[microfarmer] Re: Ideas, please

  • From: Lancifer WIldwood <phytomphalosfarm@xxxxxxxx>
  • To: microfarmer@xxxxxxxxxxxxx
  • Date: Wed, 28 Nov 2007 23:47:30 -0500 (EST)

Greetings:
   After some thought (8 years worth now, here) I've concluded for myself that 
this is not an area to farm in.  Permaculture yes, farm no.  By this I mean 
that I will never spend time growing annuals for market.  I've enough 
experience to know that for real food security, you must provide for you and 
yours above all else.  Expecting even this amount of return from the poor soils 
on the coast is almost laughable.  Looking at my extended families food needs 
for one year makes me lean far more towards mariculture than agriculture.

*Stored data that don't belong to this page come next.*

(** X30 at a sample input. *)
Lemma saveLastBlock_interrupted_resumes_witness :
  (loadLastBlock fresh_monitor
     (sys_torn (WriteLastBlockTmp (mkLastBlockDoc 100 noon)) sample_disk)
     = loadLastBlock fresh_monitor sample_disk \/
   lastProcessedBlock
     (loadLastBlock fresh_monitor
        (sys_torn (WriteLastBlockTmp (mkLastBlockDoc 100 noon)) sample_disk)) = 100) /\
  recoveryFile (sys_torn (WriteLastBlockTmp (mkLastBlockDoc 100 noon)) sample_disk)
    = recoveryFile sample_disk /\
  dataFile (sys_torn (WriteLastBlockTmp (mkLastBlockDoc 100 noon)) sample_disk)
    = dataFile sample_disk.
Proof.
  apply (saveLastBlock_interrupted_resumes noon (mon sample_service) fresh_monitor sample_disk
           (sys_torn (WriteLastBlockTmp (mkLastBlockDoc 100 noon)) sample_disk)).
  simpl. apply list_elem_of_further, list_elem_of_here.
Defined.

End CrashSafety.

(** * Linvisual: the Scene playback-and-composition engine

    A shallow embedding of [linalg_viz/scene/scene.py].

    Python objects are shared and mutable, so the embedding keeps them in a
    store: an Animation or a Vector is an address ([nat]) into a [gmap], and
    the lists of the Scene ([_objects], [_animations],
    [_original_animations]) hold addresses.  Membership tests ([in]),
    [list.remove] and [is] therefore compare addresses.

    Python [float]s are idealised as exact rationals ([Q]): the arithmetic
    on times (Timeline, Animation progress, the step of a capture loop) is
    exact, and statements about times are up to [Qeq] and say nothing about
    binary rounding.  Where a float is turned into a frame count
    ([int(duration * fps)] in [record]) the rounding decides the count, and
    the product is rounded as binary64 rounds it ([py_float_mul]).

    Every call the Scene makes on a collaborator (Timeline, Animation,
    renderer, pygame, PIL, print) is appended to a call log, in program
    order. *)

From Stdlib Require Import ZArith QArith Qabs Qround Lqa Lia.
From Stdlib Require Floats.
From stdpp Require Import base list gmap strings.
From Equations Require Import Equations.

Abbreviation anim_id := nat (only parsing).
Abbreviation ent_id := nat (only parsing).
Abbreviation scene_id := nat (only parsing).

(** ** Python built-ins used by the Scene *)

Definition Qltb (a b : Q) : bool := negb (Qle_bool b a).

(** [max(a, b)]: the first argument unless the second is strictly larger. *)
Definition py_max (a b : Q) : Q := if Qltb a b then b else a.
(** ** Round trip *)

(** C8 (amended). On an open handle where [key] is absent, [get(key)]
    right after [set(key, v)] returns [v] for every value [v] whose numbers
    are all finite and none of them negative zero. Objects are compared as
    maps, arrays as sequences. *)
Theorem set_get_round_trip (this : Self) (t : Table) (key : string)
    (v : JsValue) (oneTime : bool) (now0 now1 : Z) :
  db this = Some t ->
  t !! key = None ->
  json_exact v = true ->
  exists this1 this2,
    SQLiteDatabase.set key v oneTime now0 this = Resolved true this1 /\
    SQLiteDatabase.get key now1 this1 = Resolved v this2.
Proof.
  intros Hdb Hk Hv.
  eexists _, _. split.
  - unfold SQLiteDatabase.set. apply (setWithExpiry_open this t Hdb).
  - rewrite read_value_absent, read_table_absent by done.
    erewrite get_open by done.
    unfold read_value. rewrite lookup_insert_eq. simpl.
    f_equal. by apply JSON_parse_stringify.
Qed.

Lemma set_get_round_trip_witness :
  db (opened ∅) = Some ∅ /\
  (∅ : Table) !! "k" = None /\
  json_exact (JArray [num 1; JObject {[ "a" := JString "x" ]}; JBoolean false])
  = true /\
  exists this1 this2,
    SQLiteDatabase.set "k"
      (JArray [num 1; JObject {[ "a" := JString "x" ]}; JBoolean false])
      false 0 (opened ∅)
    = Resolved true this1 /\
    SQLiteDatabase.get "k" 0 this1
    = Resolved
        (JArray [num 1; JObject {[ "a" := JString "x" ]}; JBoolean false])
        this2.
Proof.
  split; [reflexivity|]. split; [reflexivity|]. split; [vm_compute; reflexivity|].
  apply (set_get_round_trip (opened ∅) ∅ "k"
           (JArray [num 1; JObject {[ "a" := JString "x" ]}; JBoolean false])
           false 0 0);
    [reflexivity | reflexivity | vm_compute; reflexivity].
Defined.

(** C8 (counterexample). [NaN] is a number; on an empty store,
    [set("k", NaN)] writes the text [null], and [get("k")] returns
    [null]. *)
Lemma set_get_NaN_returns_null :
  typeof (JNumber S754_nan) = "number" /\
  SQLiteDatabase.set "k" (JNumber S754_nan) false 0 (opened ∅)
  = Resolved true (opened {[ "k" := plain TNull ]}) /\
  SQLiteDatabase.get "k" 0 (opened {[ "k" := plain TNull ]})
  = Resolved JNull (opened {[ "k" := plain TNull ]}) /\
  JNull <> JNumber S754_nan.
Proof.
  split; [|split; [|split]]; [vm_compute; reflexivity .. | discriminate].
Qed.

(** ** The metadata of a write *)

(** C9. On an open handle, [set] and [setex] write the entry's expiry and
    one-time flag from the call alone, whatever entry the key held before:
    [set(key, v, oneTime)] leaves no expiry and the flag of the call,
    [setex(key, seconds, v)] leaves the expiry [now + seconds * 1000] and
    no one-time flag. *)
Theorem write_replaces_metadata (this : Self) (t : Table) (key : string)
    (v : JsValue) (oneTime : bool) (seconds now : Z) :
  db this = Some t ->
  (exists this' t' text,
      SQLiteDatabase.set key v oneTime now this = Resolved true this' /\
      db this' = Some t' /\
      t' !! key = Some (mkRow (Some text) None (if oneTime then 1 else 0))) /\
  (exists this' t' text,
      SQLiteDatabase.setex key seconds v now this = Resolved true this' /\
      db this' = Some t' /\
      t' !! key = Some (mkRow (Some text) (Some (now + seconds * 1000)) 0)).
Proof.
  intros Hdb. split.
  - eexists _, _, _. split; [|split].
    + unfold SQLiteDatabase.set. apply (setWithExpiry_open this t Hdb).
    + done.
    + apply lookup_insert_eq.
  - eexists _, _, _. split; [|split].
    + unfold SQLiteDatabase.setex. apply (setWithExpiry_open this t Hdb).
    + done.
    + apply lookup_insert_eq.
Qed.

Lemma write_replaces_metadata_witness :
  db (opened {[ "k" := mkRow (Some (TString "old")) (Some 9000) 1 ]})
  = Some {[ "k" := mkRow (Some (TString "old")) (Some 9000) 1 ]} /\
  (exists this' t' text,
      SQLiteDatabase.set "k" (JString "new") false 1000
        (opened {[ "k" := mkRow (Some (TString "old")) (Some 9000) 1 ]})
      = Resolved true this' /\
      db this' = Some t' /\
      t' !! "k" = Some (mkRow (Some text) None (if false then 1 else 0))) /\
  (exists this' t' text,
      SQLiteDatabase.setex "k" 60 (JString "new") 1000
        (opened {[ "k" := mkRow (Some (TString "old")) (Some 9000) 1 ]})
      = Resolved true this' /\
      db this' = Some t' /\
      t' !! "k" = Some (mkRow (Some text) (Some (1000 + 60 * 1000)) 0)).
Proof.
  split; [reflexivity|].
  apply (write_replaces_metadata
           (opened {[ "k" := mkRow (Some (TString "old")) (Some 9000) 1 ]})
           {[ "k" := mkRow (Some (TString "old")) (Some 9000) 1 ]}
           "k" (JString "new") false 60 1000).
  reflexivity.
Defined.

(** ** An expiry of 0 *)

(** C10. On an open handle, an entry whose stored expiry is exactly 0 is
    read like an entry without expiry: at every time [get] returns its
    decoded value, and removes it only under the one-time rule; [ttl]
    returns [null] for it. *)
Theorem expiry_zero_is_no_expiry (this : Self) (t : Table) (key : string)
    (text : JsonText) (ot now : Z) :
  db this = Some t ->
  t !! key = Some (mkRow (Some text) (Some 0) ot) ->
  SQLiteDatabase.get key now this =
    Resolved (JSON_parse text)
      (if ot =? 1 then set_db (Some (base.delete key t)) this else this) /\
  SQLiteDatabase.ttl key now this = Resolved None this.
Proof.
  intros Hdb Hk. split.
  - rewrite (get_open this t Hdb).
    unfold read_value, read_table. rewrite Hk. simpl.
    destruct (ot =? 1); [done | by rewrite (set_db_same this t Hdb)].
  - unfold SQLiteDatabase.ttl. past_guard Hdb. rewrite Hk. simpl.
    by rewrite (set_db_same this t Hdb).
Qed.
Lemma perform_store (c : core_call) (h : heap) :
  store_effect c h (perform c h).
Proof.
  destruct c as [v|v|v|v|v|v|this minRep maxRep|args|s|t a n co];
    try (by apply lookaround_store).
  - unfold perform, Pattern_call.
    destruct (deref h this) as [f|]; [|reflexivity].
    destruct minRep, maxRep; try reflexivity; by apply deliver_effect.
  - unfold perform, simply_merge.
    destruct (fragments h args); [by apply deliver_effect | reflexivity].
  - unfold perform, lit, alloc, store_effect. simpl.
    exists [], (literal s). by rewrite app_nil_r.
  - unfold perform, alloc, store_effect. simpl.
    exists [], (makeFragment t a n co). by rewrite app_nil_r.
Qed.

(** C7. An error is the outcome of the very call that detects the
    violation, and a failed call is atomic: the store is left as it was, so
    no fragment has been constructed and no argument has been touched. *)
Theorem failed_call_is_atomic (c : core_call) (h h' : heap)
    (e : STRlingError) :
  perform c h = (h', Throw e) -> h' = h.
Proof.
  intros H. pose proof (perform_store c h) as E.
  rewrite H in E. exact E.
Qed.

   This is simply not a 'farming' locale.  Sure there was enough small fruit 
production to have a jam factory, and I'm sure that those who contributed also 
had home gardens, but the wealth that westerners extracted from here was not 
soil based, it was ocean/forestry based.  Looking at boosting production of 
low-use annuals (almost most of them!) seems rather weird to me.  If anything, 
we should be focusing on small scale meat raising, because 
vegetarianism/veganism as a lifestyle would be impossible in a time of real 
crisis.  Which is what I tend to think is coming.  Growing more lettuce, 
peppers, corn, basil or other marginal crops seems a waste of time.  Sure they 
may be slightly marketable but they do not answer to food self security 
what-so-ever.
   The only solution I have come up with is to utilize the dead spaces as 
foraging tools.  Roadsides, empty lots, marginal land, clearcuts.  These places 
could all be utilized as massive food production areas, if our main food source 
was the sea.  As it was for the past millennia.  We should learn from the 
Sechelt, not try and garden in and around them.  Sure, have a huge home garden, 
but what need is there for specialty lettuce's?  Focus on 20, very hardy (do to 
Solar Based Climate Change), very useful plants.  As a money earner, we could, 
since there not very many of us really... become nurserypeople. Having a fully 
functional fedge filled with fabulous fruits and nuts is going to be de rigeur 
in the not so distant future (the EU CB injected another 60 B into the markets 
today!).
  The plain and simple fact is, we can not live by soil alone, nor anywhere 
near so, on the Sunshine Coast (my apologies to the non-coasters here).  We 
must focus in on how we CAN live, not on the whims of marketability, but in 
clear concise garden-wise ways that may need more marketing than the easier to 
see products.  We need to be proactive in helping mariculture renew itself.  We 
need to think along different lines.  Sure, grow blueberries, but grow 20 types 
of them!  Harder to market since they don't ripen at the same time, but holding 
down different genepools in the face uncertain climate/political/banking 
backdrops seems wise.
   Have a specialty!  But don't specialize (specialization is for insects).  If 
this list is the new wave of budding farmers, we need to do a lot of thinking 
and planning for what is to come.  I disdain of typing really, so I'm hoping to 
chat more with everyone at the next gathering.  Growing perennials is more time 
consuming, but more fruitful in the future.  And if my sources are correct, we 
are going to need a lot of food security in the not so distant future.